RECORDS FOR THIS EXERCISE:
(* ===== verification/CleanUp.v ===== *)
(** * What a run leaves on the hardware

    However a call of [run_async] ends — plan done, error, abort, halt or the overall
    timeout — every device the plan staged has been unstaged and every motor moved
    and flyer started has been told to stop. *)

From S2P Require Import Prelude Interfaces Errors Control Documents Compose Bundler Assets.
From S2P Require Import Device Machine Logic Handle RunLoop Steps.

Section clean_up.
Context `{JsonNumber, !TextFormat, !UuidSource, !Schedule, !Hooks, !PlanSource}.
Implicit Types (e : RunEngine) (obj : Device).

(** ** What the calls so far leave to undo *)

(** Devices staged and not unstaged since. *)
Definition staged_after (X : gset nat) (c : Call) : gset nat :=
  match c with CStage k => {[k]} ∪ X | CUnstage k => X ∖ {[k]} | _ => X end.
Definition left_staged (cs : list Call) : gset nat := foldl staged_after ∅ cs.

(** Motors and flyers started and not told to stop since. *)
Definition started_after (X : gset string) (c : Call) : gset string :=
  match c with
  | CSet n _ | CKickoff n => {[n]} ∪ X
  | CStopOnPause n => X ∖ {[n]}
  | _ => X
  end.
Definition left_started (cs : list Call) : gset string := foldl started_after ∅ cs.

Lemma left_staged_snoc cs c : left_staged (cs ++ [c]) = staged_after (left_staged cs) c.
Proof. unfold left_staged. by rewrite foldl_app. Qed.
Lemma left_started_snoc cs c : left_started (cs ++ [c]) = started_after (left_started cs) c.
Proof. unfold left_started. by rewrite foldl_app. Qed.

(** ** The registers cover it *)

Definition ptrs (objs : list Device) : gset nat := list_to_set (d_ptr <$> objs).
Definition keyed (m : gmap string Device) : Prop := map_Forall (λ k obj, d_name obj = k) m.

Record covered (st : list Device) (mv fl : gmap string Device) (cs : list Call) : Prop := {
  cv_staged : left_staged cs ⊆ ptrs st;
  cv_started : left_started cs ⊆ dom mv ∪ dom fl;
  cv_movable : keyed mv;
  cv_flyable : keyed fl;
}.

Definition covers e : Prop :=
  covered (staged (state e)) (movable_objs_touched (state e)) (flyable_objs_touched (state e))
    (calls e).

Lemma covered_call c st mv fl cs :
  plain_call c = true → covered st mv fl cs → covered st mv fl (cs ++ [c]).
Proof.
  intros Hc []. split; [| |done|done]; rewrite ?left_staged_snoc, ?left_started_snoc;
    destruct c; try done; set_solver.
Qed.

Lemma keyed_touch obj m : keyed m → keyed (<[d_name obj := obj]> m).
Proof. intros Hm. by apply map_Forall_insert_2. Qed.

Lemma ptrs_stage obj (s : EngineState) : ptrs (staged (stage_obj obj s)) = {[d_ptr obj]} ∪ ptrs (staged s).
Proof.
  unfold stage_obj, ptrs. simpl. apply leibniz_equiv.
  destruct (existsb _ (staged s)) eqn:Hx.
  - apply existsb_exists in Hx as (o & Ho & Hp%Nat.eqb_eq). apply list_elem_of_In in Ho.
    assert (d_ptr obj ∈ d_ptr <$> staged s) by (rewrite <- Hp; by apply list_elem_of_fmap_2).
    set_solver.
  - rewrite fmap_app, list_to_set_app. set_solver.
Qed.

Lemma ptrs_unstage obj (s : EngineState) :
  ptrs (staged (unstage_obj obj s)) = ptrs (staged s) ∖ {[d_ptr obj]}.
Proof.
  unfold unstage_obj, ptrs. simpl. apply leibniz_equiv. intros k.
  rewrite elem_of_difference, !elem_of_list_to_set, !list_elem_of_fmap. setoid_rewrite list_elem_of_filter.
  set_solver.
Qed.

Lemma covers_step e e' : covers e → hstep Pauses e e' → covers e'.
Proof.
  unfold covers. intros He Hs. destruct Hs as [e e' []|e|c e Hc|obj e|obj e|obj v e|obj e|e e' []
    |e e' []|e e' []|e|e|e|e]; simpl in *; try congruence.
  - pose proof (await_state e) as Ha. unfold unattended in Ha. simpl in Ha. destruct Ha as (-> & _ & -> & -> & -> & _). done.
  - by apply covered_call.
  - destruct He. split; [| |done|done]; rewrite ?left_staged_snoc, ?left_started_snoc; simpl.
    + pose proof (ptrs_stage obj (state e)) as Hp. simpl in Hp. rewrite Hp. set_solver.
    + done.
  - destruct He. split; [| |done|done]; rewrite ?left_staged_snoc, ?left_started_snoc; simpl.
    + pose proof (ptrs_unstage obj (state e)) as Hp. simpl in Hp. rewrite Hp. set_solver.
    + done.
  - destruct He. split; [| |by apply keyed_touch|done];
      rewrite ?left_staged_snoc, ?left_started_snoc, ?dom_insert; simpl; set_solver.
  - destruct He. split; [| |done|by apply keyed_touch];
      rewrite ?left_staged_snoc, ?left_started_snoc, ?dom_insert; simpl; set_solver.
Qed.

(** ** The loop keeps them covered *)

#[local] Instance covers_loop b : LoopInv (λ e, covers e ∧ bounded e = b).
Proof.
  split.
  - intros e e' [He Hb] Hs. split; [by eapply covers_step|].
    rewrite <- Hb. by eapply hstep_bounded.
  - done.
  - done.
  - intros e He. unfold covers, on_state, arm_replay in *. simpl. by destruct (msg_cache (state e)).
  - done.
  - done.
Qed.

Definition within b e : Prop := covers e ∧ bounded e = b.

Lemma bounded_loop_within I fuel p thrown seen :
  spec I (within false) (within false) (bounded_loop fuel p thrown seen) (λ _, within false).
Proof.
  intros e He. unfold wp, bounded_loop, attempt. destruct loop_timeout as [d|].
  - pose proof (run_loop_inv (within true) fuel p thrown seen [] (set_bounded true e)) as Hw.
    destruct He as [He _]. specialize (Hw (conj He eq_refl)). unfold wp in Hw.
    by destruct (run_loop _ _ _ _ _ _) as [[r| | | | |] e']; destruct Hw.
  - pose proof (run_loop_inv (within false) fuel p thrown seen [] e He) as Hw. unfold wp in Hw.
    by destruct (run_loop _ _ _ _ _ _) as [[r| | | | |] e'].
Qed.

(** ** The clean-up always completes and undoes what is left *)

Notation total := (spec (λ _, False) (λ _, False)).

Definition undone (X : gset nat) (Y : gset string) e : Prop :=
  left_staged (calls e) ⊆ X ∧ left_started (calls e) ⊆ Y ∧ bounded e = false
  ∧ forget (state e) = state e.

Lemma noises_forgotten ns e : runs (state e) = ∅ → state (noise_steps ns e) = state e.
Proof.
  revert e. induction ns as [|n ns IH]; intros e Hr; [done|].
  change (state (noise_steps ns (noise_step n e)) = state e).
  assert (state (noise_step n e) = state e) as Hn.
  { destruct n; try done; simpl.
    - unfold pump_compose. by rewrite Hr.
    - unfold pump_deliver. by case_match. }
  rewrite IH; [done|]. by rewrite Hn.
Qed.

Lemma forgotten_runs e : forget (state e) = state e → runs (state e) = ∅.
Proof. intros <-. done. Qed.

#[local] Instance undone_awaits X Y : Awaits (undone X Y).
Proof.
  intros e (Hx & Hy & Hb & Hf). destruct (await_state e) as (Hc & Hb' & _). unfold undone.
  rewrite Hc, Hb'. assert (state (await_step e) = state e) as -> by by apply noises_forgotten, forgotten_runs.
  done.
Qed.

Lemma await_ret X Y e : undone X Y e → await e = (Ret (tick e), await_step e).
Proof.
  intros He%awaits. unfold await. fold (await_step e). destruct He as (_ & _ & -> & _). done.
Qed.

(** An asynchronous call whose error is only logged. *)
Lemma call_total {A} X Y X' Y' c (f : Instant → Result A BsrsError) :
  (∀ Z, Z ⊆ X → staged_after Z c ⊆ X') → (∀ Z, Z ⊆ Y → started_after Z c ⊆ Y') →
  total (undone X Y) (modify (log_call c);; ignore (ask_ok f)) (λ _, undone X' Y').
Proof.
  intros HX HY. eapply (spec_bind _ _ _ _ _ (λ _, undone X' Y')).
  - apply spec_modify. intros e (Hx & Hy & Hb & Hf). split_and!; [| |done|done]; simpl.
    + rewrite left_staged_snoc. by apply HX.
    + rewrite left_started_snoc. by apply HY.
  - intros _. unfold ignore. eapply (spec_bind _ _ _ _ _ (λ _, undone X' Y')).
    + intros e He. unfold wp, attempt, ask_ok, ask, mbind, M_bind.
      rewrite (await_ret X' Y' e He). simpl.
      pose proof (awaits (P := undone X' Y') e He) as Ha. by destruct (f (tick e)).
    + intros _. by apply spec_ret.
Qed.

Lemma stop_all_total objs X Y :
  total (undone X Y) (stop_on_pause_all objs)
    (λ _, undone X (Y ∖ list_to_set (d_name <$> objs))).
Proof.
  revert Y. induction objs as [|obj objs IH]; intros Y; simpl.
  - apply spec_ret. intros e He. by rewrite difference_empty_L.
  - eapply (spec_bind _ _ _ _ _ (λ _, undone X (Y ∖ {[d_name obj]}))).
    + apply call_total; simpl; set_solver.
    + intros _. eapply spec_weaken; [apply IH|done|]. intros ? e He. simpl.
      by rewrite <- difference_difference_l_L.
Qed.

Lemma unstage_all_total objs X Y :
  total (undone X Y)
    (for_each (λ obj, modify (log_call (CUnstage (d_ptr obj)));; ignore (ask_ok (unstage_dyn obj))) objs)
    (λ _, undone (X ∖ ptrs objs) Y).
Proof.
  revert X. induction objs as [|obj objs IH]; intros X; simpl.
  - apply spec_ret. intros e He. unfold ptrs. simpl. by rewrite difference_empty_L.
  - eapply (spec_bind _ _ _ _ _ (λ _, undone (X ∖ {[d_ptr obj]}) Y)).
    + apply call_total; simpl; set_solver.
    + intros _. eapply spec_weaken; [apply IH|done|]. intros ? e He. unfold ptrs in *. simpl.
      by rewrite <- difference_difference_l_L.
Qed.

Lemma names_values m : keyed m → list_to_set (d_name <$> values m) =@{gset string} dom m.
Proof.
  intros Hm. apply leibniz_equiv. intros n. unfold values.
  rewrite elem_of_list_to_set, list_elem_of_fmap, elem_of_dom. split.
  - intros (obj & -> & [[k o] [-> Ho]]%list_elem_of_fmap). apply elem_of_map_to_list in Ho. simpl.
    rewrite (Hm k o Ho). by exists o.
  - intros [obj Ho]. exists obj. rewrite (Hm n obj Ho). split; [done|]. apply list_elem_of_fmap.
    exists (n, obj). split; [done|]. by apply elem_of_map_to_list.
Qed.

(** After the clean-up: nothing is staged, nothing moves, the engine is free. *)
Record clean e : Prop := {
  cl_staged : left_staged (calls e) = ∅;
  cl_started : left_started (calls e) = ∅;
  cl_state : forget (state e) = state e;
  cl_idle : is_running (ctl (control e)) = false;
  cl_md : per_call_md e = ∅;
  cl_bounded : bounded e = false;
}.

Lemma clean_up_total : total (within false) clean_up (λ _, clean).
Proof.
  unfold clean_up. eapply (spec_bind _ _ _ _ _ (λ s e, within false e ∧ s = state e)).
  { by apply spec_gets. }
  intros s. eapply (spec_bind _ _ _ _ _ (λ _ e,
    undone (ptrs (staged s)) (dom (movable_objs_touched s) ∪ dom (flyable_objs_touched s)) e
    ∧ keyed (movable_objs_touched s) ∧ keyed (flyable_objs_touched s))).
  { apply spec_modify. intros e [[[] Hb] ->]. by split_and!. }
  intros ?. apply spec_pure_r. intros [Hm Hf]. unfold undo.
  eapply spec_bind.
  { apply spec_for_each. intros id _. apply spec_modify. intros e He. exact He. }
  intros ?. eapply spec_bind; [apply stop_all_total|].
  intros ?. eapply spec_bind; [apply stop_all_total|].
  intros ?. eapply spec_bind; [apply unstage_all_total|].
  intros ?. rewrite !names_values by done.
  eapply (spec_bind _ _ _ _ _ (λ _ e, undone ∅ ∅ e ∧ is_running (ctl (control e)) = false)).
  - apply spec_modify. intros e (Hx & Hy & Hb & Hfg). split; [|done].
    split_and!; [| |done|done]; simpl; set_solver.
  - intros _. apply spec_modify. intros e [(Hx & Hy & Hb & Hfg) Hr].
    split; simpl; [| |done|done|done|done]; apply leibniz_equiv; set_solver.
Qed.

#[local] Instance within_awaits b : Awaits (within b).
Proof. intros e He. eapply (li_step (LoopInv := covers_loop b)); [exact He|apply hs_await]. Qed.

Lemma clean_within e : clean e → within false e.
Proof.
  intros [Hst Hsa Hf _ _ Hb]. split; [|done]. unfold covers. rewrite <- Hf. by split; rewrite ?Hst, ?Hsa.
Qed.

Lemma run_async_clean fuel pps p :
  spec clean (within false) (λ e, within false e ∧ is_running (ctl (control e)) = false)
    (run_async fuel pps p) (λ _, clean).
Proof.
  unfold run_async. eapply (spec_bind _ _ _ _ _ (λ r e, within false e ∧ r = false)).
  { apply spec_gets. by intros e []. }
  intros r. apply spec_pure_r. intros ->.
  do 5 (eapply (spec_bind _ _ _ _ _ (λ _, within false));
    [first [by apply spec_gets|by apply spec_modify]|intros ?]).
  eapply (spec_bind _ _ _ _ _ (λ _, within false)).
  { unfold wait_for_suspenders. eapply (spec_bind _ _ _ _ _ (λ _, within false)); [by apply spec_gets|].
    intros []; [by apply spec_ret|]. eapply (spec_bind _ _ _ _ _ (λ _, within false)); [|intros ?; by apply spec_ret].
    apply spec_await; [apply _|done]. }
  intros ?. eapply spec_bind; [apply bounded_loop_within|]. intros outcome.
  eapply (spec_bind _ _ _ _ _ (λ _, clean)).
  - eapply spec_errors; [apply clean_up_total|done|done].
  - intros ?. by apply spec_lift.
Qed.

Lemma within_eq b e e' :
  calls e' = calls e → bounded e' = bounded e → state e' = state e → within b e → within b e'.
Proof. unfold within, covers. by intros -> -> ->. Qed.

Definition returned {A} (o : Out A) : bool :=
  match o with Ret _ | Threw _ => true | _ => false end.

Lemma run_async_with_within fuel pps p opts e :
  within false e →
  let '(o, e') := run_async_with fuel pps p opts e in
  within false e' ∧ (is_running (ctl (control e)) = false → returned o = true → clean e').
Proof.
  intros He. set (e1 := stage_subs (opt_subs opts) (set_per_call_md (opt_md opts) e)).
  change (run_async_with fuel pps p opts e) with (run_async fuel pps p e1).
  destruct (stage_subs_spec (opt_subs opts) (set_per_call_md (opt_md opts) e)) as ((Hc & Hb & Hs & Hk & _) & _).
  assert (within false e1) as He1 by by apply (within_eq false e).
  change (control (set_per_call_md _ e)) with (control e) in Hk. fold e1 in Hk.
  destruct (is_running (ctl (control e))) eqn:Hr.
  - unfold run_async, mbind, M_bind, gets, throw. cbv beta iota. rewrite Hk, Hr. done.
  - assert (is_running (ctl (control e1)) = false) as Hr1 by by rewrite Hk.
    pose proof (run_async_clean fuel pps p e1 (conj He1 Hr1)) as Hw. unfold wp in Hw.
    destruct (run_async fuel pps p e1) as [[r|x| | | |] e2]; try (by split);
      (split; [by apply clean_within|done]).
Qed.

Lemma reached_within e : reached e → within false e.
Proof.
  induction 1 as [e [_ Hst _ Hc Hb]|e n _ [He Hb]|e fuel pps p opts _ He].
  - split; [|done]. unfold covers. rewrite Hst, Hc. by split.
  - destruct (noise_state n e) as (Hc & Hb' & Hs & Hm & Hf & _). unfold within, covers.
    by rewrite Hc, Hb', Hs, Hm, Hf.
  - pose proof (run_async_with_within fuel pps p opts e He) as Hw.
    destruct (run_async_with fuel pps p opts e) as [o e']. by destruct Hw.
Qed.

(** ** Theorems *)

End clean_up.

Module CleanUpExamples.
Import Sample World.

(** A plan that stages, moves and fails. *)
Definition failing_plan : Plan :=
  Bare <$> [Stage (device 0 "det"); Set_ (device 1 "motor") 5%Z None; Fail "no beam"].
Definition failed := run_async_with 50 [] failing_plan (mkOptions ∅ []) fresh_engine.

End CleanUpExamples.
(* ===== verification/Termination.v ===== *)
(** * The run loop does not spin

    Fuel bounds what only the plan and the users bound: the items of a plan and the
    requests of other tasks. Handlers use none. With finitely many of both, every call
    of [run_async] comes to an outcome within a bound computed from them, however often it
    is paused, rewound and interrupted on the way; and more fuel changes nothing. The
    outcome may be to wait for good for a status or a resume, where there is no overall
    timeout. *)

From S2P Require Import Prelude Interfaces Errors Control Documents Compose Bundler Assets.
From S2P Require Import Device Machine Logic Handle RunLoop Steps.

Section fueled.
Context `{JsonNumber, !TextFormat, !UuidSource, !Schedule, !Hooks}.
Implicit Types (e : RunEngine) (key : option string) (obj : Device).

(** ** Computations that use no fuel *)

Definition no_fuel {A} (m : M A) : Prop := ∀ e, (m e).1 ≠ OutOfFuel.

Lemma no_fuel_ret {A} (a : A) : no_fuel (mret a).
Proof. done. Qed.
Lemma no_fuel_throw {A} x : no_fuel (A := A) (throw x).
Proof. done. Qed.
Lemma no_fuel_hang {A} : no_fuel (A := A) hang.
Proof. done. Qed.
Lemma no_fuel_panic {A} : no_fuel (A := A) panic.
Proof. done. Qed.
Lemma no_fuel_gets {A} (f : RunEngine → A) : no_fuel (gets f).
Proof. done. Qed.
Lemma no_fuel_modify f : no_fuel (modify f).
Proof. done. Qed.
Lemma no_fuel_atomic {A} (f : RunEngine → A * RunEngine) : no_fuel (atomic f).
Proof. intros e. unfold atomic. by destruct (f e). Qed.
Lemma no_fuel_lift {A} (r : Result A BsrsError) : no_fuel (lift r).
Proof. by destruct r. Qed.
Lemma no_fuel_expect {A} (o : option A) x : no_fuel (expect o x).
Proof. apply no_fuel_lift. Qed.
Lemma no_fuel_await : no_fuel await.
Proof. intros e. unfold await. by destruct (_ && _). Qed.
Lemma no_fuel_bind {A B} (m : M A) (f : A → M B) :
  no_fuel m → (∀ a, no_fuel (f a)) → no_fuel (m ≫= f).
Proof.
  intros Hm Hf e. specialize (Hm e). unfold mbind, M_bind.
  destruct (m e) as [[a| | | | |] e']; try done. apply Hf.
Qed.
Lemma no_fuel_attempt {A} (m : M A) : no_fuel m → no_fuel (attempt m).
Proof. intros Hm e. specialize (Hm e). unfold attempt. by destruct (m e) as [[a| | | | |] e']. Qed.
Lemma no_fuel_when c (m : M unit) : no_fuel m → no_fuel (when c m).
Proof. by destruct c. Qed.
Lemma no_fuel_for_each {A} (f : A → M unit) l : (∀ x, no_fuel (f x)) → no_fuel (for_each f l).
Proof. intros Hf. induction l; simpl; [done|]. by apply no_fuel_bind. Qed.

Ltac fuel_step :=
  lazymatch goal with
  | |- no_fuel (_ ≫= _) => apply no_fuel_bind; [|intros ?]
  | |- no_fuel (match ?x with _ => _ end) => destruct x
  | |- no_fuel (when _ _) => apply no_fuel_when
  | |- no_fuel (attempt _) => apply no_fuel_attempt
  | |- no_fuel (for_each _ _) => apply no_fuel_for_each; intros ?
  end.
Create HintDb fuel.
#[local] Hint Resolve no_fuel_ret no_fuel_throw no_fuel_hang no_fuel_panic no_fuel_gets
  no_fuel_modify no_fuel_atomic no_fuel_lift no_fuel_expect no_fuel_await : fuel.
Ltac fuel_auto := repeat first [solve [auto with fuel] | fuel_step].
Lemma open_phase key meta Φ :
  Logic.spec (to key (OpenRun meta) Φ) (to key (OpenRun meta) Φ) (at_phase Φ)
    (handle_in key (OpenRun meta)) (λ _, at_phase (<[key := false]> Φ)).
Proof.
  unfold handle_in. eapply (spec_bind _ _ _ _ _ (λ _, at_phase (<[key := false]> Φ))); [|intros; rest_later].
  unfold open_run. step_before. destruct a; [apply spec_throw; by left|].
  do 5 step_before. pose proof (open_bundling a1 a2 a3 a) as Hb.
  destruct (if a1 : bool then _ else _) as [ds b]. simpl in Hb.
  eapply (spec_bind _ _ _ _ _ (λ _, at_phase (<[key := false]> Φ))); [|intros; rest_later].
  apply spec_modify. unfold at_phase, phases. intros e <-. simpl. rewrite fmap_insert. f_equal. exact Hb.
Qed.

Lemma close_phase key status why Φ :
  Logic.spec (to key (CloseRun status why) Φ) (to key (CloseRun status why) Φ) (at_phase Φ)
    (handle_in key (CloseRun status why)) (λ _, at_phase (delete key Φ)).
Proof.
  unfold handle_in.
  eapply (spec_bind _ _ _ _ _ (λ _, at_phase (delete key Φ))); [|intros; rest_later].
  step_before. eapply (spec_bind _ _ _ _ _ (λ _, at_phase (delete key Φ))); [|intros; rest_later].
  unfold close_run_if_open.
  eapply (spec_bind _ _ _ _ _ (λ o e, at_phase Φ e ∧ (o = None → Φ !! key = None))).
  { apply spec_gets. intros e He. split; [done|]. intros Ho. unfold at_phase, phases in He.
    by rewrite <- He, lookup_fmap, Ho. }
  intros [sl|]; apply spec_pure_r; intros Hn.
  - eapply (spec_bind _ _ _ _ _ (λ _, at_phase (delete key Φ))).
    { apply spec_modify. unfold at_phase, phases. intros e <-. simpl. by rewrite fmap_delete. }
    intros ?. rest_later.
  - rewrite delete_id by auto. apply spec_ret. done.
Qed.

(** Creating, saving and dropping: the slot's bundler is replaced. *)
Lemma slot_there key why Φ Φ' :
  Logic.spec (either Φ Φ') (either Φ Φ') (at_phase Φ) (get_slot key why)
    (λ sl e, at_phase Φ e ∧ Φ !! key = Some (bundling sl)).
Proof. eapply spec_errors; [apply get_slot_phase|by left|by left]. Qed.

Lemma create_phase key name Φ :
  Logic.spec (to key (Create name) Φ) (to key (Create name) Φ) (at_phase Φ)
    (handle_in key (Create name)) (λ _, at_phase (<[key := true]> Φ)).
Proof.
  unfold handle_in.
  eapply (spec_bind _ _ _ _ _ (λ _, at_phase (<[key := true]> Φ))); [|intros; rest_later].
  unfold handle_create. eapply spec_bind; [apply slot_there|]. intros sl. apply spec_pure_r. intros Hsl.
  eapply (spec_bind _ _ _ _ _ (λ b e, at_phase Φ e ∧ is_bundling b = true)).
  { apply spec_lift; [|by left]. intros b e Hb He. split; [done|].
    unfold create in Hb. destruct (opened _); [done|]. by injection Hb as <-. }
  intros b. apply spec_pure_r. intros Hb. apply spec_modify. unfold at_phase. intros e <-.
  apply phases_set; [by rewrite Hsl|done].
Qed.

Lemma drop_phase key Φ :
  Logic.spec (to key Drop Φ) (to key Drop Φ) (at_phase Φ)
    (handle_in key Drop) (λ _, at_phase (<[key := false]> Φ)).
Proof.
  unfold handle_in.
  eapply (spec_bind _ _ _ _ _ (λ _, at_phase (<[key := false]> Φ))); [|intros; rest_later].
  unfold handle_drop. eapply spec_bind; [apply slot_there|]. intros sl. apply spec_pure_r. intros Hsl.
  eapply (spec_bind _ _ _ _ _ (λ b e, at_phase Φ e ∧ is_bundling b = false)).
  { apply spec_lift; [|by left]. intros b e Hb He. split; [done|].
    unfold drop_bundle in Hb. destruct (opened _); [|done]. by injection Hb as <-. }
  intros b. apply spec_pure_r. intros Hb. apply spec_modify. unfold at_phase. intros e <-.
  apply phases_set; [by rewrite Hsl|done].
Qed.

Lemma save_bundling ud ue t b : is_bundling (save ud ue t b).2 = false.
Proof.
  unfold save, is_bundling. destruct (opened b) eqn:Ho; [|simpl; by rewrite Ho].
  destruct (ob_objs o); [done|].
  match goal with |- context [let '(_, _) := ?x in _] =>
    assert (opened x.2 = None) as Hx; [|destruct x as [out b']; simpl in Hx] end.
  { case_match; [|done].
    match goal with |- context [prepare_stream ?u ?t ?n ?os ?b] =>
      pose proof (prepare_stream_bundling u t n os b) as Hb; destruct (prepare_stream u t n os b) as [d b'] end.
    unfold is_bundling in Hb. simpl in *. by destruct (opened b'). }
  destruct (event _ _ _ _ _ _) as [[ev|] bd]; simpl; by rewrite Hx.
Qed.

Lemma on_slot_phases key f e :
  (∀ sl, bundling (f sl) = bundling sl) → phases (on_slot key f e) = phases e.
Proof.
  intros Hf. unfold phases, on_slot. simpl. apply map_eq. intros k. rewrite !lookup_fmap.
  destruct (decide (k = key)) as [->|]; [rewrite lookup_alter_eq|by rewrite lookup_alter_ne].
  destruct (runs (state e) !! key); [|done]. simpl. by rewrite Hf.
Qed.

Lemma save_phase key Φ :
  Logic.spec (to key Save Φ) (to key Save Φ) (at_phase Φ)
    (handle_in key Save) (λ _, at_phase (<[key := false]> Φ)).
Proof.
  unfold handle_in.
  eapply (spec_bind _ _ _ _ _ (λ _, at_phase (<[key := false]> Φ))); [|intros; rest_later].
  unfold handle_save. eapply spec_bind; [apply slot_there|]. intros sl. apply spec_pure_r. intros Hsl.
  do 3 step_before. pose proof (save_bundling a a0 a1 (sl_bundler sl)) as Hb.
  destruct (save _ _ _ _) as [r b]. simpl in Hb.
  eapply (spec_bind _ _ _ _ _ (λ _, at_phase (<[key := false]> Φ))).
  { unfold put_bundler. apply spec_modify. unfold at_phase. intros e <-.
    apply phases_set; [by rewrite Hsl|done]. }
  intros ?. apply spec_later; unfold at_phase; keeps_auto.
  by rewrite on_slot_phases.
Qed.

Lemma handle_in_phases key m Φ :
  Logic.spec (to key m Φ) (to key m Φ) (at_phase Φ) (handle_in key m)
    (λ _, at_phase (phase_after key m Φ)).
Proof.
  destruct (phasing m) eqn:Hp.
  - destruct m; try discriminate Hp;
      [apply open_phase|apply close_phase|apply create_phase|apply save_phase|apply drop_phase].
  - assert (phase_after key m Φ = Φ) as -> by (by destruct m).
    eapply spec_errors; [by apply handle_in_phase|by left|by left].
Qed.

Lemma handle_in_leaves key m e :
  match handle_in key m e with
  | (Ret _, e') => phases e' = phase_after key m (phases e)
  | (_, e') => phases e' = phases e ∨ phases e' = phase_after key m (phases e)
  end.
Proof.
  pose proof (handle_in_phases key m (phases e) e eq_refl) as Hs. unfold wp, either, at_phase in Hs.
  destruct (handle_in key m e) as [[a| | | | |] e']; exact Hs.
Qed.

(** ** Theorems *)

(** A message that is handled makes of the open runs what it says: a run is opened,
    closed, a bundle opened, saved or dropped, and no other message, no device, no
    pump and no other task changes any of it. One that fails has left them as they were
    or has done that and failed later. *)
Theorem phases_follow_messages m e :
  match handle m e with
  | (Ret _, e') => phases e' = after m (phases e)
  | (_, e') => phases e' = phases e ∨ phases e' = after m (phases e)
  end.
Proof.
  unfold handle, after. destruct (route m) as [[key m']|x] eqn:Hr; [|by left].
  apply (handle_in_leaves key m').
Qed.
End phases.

EXERCISE AIM: Restate verbatim the first line above and all lines after it through the line containing "match c with CStage"; omit the rest.

OUTPUT FOR THIS TASK:
(* ===== verification/CleanUp.v ===== *)
(** * What a run leaves on the hardware

    However a call of [run_async] ends — plan done, error, abort, halt or the overall
    timeout — every device the plan staged has been unstaged and every motor moved
    and flyer started has been told to stop. *)

From S2P Require Import Prelude Interfaces Errors Control Documents Compose Bundler Assets.
From S2P Require Import Device Machine Logic Handle RunLoop Steps.

Section clean_up.
Context `{JsonNumber, !TextFormat, !UuidSource, !Schedule, !Hooks, !PlanSource}.
Implicit Types (e : RunEngine) (obj : Device).

(** ** What the calls so far leave to undo *)

(** Devices staged and not unstaged since. *)
Definition staged_after (X : gset nat) (c : Call) : gset nat :=
  match c with CStage k => {[k]} ∪ X | CUnstage k => X ∖ {[k]} | _ => X end.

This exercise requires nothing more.